Vert. door Francis de Miomandre. - Les cahiers du Sud, Marseille. De Cubaansche negers hebben, onder de uiterlijke beschavingsvormen die ze van de blanken overnamen, de diepe, onverwoestbare eigenschappen van hun ras bewaard. Het instinkt van dit ras komt vooral tot uiting in de magische poëzie, waarvan de mythische verhalen die de Creoolsche Lydia Cabrera opgeteekend heeft, geladen zijn. In de wereldvizie der negers krioelt alles dooreen planten, stroomen, sterren, dieren, menschen, afgestorvenen. De verschijnselen zijn in die wereld onsamenhangend, verrassend, alleen muziek en dans zijn de bindende rhythmen. Opvallend in deze verhalen is de onbevangenheid, de algeheele onstentenis van het onderscheid tusschen goed en kwaad.

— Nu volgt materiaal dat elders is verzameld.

(* ===== verification/Text.v ===== *)
(** * Serialized identifiers

    Models the conversions every validated type of the wire has: [Display], [FromStr],
    [TryFrom] and the hand-written serde implementations of the identifiers
    ([crates/statechronicle-domain/src/ids.rs], [intent.rs], [status.rs], [commit.rs]), of
    digests and signatures ([crates/statechronicle-core/src]) and of nonces; the fork evidence
    of [crates/statechronicle-commit/src/fork.rs], the digest and key of an intent
    ([crates/statechronicle-intent/src/validated.rs]) and the validators the executor
    re-exports ([crates/statechronicle-executor/src/atomicity.rs]).  The serde data model is
    that of JSON values. *)

From Stdlib Require Import ZArith Lia Ascii String.
From stdpp Require Import prelude gmap strings.
From S2P Require Import Prelude Amount Domain Profile Admission Atomicity Executor Keys Sha256 Commit Signing Durable Wire.
Open Scope Z_scope.

(** ** Values written as text *)

(** How a value is written, how a text is read, and the text of a refusal. *)
Record TextType (T E : Type) := mkText {
  text_show : T → string;
  text_read : string → result T E;
  text_error : E → string;
}.
Arguments mkText {T E}. Arguments text_show {T E}. Arguments text_read {T E}. Arguments text_error {T E}.

Section Serde.
(** The refusal of [String::deserialize]. *)
Context (invalid_type : Value → string).
Context {T E : Type} (t : TextType T E).

Definition deserialize_string (value : Value) : result string string :=
  match value with VString s => Ok s | other => Err (invalid_type other) end.

(** [serializer.serialize_str] and the reader built on it. *)
Definition text_serialize (v : T) : Value := VString (text_show t v).
Definition text_deserialize (value : Value) : result T string :=
  let? s := deserialize_string value in
  map_err (text_error t) (text_read t s).

(** The texts read are exactly those of the values [ok] holds of. *)
Class ExactText (ok : T → Prop) := exact_text s v : text_read t s = Ok v ↔ s = text_show t v ∧ ok v.

Lemma serde_exact (ok : T → Prop) `{!ExactText ok} value v :
  text_deserialize value = Ok v ↔ value = text_serialize v ∧ ok v.
Proof.
  unfold text_deserialize, text_serialize. destruct value as [| | | | |s| |]; cbn; try (split; [done|by intros [[=] _]]).
  rewrite map_err_Ok, exact_text. naive_solver.
Qed.
End Serde.

(** ** Validated strings *)

(** The entry points of a newtype over [String]; its [Display] and [as_str] are the string. *)
Record Newtype := mkNewtype {
  nt_new : string → result string DomainError;
  nt_from_str : string → result string DomainError;
  nt_try_from_string : string → result string DomainError;
  nt_try_from_str : string → result string DomainError;
}.
(** All but [Status] forward to the constructor. *)
Definition newtype (new : string → result string DomainError) : Newtype := mkNewtype new new new new.
Definition newtype_text (n : Newtype) : TextType string DomainError := mkText (fun s => s) (nt_new n) domain_error_to_string.

Definition StateId_text : Newtype := newtype state_id_new.
Definition IntentId_text : Newtype := newtype intent_id_new.
Definition EventId_text : Newtype := newtype event_id_new.
Definition CommitId_text : Newtype := newtype commit_id_new.
Definition SnapshotId_text : Newtype := newtype snapshot_id_new.
Definition Operation_text : Newtype := newtype operation_new.
Definition KeyId_text : Newtype := newtype key_id_new.
Definition ProfileId_text : Newtype := newtype profile_id_new.
Definition Status_text : Newtype := mkNewtype domain_status_new status_try_from_str domain_status_new status_try_from_str.

(** ** Digests, signatures and nonces *)

Section Bytes.
Context (codecs : Codecs) (hex_decode : string → result string string) (b64u_encode : string → string).

Definition ContentDigest_text : TextType ContentDigest StateChronicleError :=
  mkText digest_as_str (from_hex_sha256 hex_decode) core_error_to_string.
Definition Signature_text : TextType string string := mkText (b64u_string b64u_encode) (signature_deserialize codecs) (fun e => e).
Definition Nonce_text : TextType string DomainError :=
  mkText (to_b64u_string b64u_encode) (nonce_from_b64u_str codecs) domain_error_to_string.
End Bytes.

(** ** Records with a text or a digest *)

Record ForkEvidence := mkForkEvidence {
  fe_superseded_commit_id : CommitId;
  fe_rejected_commit_id : CommitId;
  fe_parent_commit_id : CommitId;
  fe_sequence : Z;
  fe_recorded_at : DateTime;
}.
Definition fork_evidence_to_string (e : ForkEvidence) : string :=
  "fork evidence: superseded " +:+ fe_superseded_commit_id e +:+ ", rejected " +:+ fe_rejected_commit_id e +:+
  ", parent " +:+ fe_parent_commit_id e +:+ ", sequence " +:+ u128_to_string (fe_sequence e).

(** [ValidatedIntent::payload_digest]. *)
Definition payload_digest (H : string → string) (codecs : CommitCodecs) (v : ValidatedIntent) : result ContentDigest StateChronicleError :=
  intent_digest H codecs (v_intent v).

(** [ResourceState::from_legacy_json]: the untagged payload under the tag of its type, read by serde. *)
Definition legacy_tag (st : StateType) : string :=
  match st with
  | StUniqueAsset => "UniqueAsset"
  | StConsumableStack => "ConsumableStack"
  | StFungibleBalance => "FungibleBalance"
  | StEntitlement => "Entitlement"
  | StMeteredResource => "MeteredResource"
  | StListing => "Listing"
  | StEscrow => "Escrow"
  | StCustom => "Custom"
  end.
Definition from_legacy_json (from_value : Value → result ResourceState string) (st : StateType) (value : Value)
    : result ResourceState string := from_value (VObject [(legacy_tag st, value)]).

(** ** The executor's validators *)

Definition executor_validate_batch_consistency (events : list Event) : result unit ExecutorError :=
  map_err of_profile (validate_batch_consistency events).
Definition executor_validate_settle_batch (events : list Event) (intents : list Intent) : result unit ExecutorError :=
  map_err of_profile (validate_settle_batch events intents).
Definition executor_validate_cross_tenant_consistency (groups : list TenantEventGroup) : result unit ExecutorError :=
  map_err of_profile (validate_cross_tenant_consistency groups).
Definition executor_validate_cross_tenant_trade (groups : list TenantEventGroup) (manifest : TradeManifest) (intents : list Intent)
    : result unit ExecutorError := map_err of_profile (validate_cross_tenant_trade groups manifest intents).

(** ** Exactness *)

(** A newtype accepts a text as it is, on every route, or refuses it on every route. *)
Class FaithfulNewtype (n : Newtype) := {
  new_keeps s v : nt_new n s = Ok v → v = s;
  routes_agree s : nt_from_str n s = nt_new n s ∧ nt_try_from_string n s = nt_new n s ∧ nt_try_from_str n s = nt_new n s;
}.

#[export] Instance newtype_exact n `{!FaithfulNewtype n} : ExactText (newtype_text n) (fun v => nt_new n v = Ok v).
Proof.
  intros s v. cbn. split; [|by intros [-> ?]]. intros E. pose proof (new_keeps s v E) as ->. done.
Qed.

Lemma guarded_faithful (check : string → result unit DomainError) :
  FaithfulNewtype (newtype (fun s => check s ;? Ok s)).
Proof. split; [|done]. intros s v E. cbn in E. by res_inv E. Qed.

#[export] Instance StateId_faithful : FaithfulNewtype StateId_text := guarded_faithful _.
#[export] Instance IntentId_faithful : FaithfulNewtype IntentId_text := guarded_faithful _.
#[export] Instance EventId_faithful : FaithfulNewtype EventId_text := guarded_faithful _.
#[export] Instance CommitId_faithful : FaithfulNewtype CommitId_text := guarded_faithful _.
#[export] Instance SnapshotId_faithful : FaithfulNewtype SnapshotId_text := guarded_faithful _.
#[export] Instance Operation_faithful : FaithfulNewtype Operation_text := guarded_faithful _.
#[export] Instance KeyId_faithful : FaithfulNewtype KeyId_text := guarded_faithful _.
#[export] Instance ProfileId_faithful : FaithfulNewtype ProfileId_text := guarded_faithful _.
#[export] Instance Status_faithful : FaithfulNewtype Status_text.
Proof. split; [|done]. intros s v E. cbn in E. unfold domain_status_new in E. by res_inv E. Qed.

Section BytesExact.
Context (codecs : Codecs) (hex_decode : string → result string string) (b64u_encode : string → string).
Context `{!TextLaws codecs hex_decode b64u_encode}.

#[export] Instance ContentDigest_exact : ExactText (ContentDigest_text hex_decode) (fun d => slen d = DIGEST_BYTE_LEN).
Proof. intros s v. by apply (from_hex_sha256_Ok codecs hex_decode b64u_encode). Qed.
#[export] Instance Signature_exact : ExactText (Signature_text codecs b64u_encode) (fun d => slen d = SIGNATURE_BYTE_LEN).
Proof. intros s v. by apply (signature_deserialize_Ok codecs hex_decode b64u_encode). Qed.
#[export] Instance Nonce_exact : ExactText (Nonce_text codecs b64u_encode) (fun d => slen d ≤ MAX_NONCE_BYTES).
Proof. intros s v. by apply (nonce_from_b64u_str_Ok codecs hex_decode b64u_encode). Qed.
End BytesExact.

(** The identifier families and their prefixes. *)
Definition id_families : list (string * string) :=
  [("state", STATE_PREFIX); ("intent", "int_"); ("event", "evt_"); ("commit", "cmt_"); ("snapshot", SNAPSHOT_PREFIX)].

Lemma id_prefix kind prefix s : validate_id kind prefix s = Ok tt → ∃ r, s = prefix +:+ r.
Proof. unfold validate_id. intros E. res_inv E. eexists. by apply strip_prefix_Some. Qed.

(** A text is an identifier of at most one family. *)
Lemma id_families_disjoint f g s : f ∈ id_families → g ∈ id_families →
  validate_id f.1 f.2 s = Ok tt → validate_id g.1 g.2 s = Ok tt → f = g.
Proof.
  intros Hf Hg (r & ->)%id_prefix (r' & E)%id_prefix. unfold id_families in Hf, Hg.
  rewrite !elem_of_cons in Hf, Hg.
  destruct Hf as [->|[->|[->|[->|[->|Hf]]]]], Hg as [->|[->|[->|[->|[->|Hg]]]]];
    first [reflexivity|by apply not_elem_of_nil in Hf|by apply not_elem_of_nil in Hg|vm_compute in E; discriminate E].
Qed.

Ook de Légendes du Guatémala zijn mythische gedichten. Paul Valéry noemt ze, in zijn inleiding tot het boek: des histoires, -rêves,- poèmes. Inderdaad, deze legenden van de gemengde volksstammen der Zuid-Amerikaansche republiek, hebben dit gemeen met die der Cubaansche negers, dat de grenzen, waarbinnen ons verstandelijk concept die verschijnselen van de buitenwereld classeert, opgeheven worden in een primitieve poëtische sfeer, waartoe de verrassend beeldrijke taal niet weinig bijdraagt. De naam van den vertaler, Francis de Miomandre, van wien men den onfeilbaren poëtischen zin kent, is een waarborg.
R.V.
| |
Pierre-Louis Flouquet: Transfiguration du Furieux. Gedichten. - Les Cahiers du Journal des Poètes. Van Arteveldestraat, 65, Brussel).
| |
| |
Gaston Pulings: Absence, o Miroir! (id.)
P.-L. Flouquet was de actieve bestuurder van het uitmuntend Journal des Poètes, waarvan het verdwijnen een leemte nalaat in de Fransch-Belgische jonge letteren. Onder zijn leiding wordt de publicatie van ‘Les Cahiers du Journal des Poètes’ thans voortgezet. De schilder Flouquet is tevens een der opmerkelijkste onder de dichters, die zich rondom het journal hebben geschaard. Zijn vorige bundel ‘Corps et Ame’ bracht een gezonde en krachtige levensbevestiging, gegrond op de gelijkwaardigheid, de harmonie van ziel en lichaam. In zijn nieuw werk ‘Transfiguration du Furieux’ bezingt hij zijn eerste ontmoeting met God en in het licht van deze ontmoeting - die evenwel alle verscheurdheid nog niet heeft opgelost - wordt het leven gemeten met de maat van de vergankelijkheid. Toch blijft Flouquet 's liefde voor de dingen der aarde zijn rijkste inspiratiebron. Zijn taal is beeldrijk en hartstochtelijk; zijn vers, een bewogen vrijvers, weet al de modulaties van een'sonore, warme stem weer te geven.
Absence, o Miroir!
bevat confidentieële liefdepoëzie, op den toon van het zachte spreken. Naakte, uiterst eenvoudige poëzie, doch die zelden ontroert en verrast, omdat de inhoud te conventioneel en de vorm te verstard is. Twee schoone teekeningen van George Minne verluchten het boekje.
R.V.
| |
C. de Radzitzky: A vol d'oiseau. Gedichten. (id.)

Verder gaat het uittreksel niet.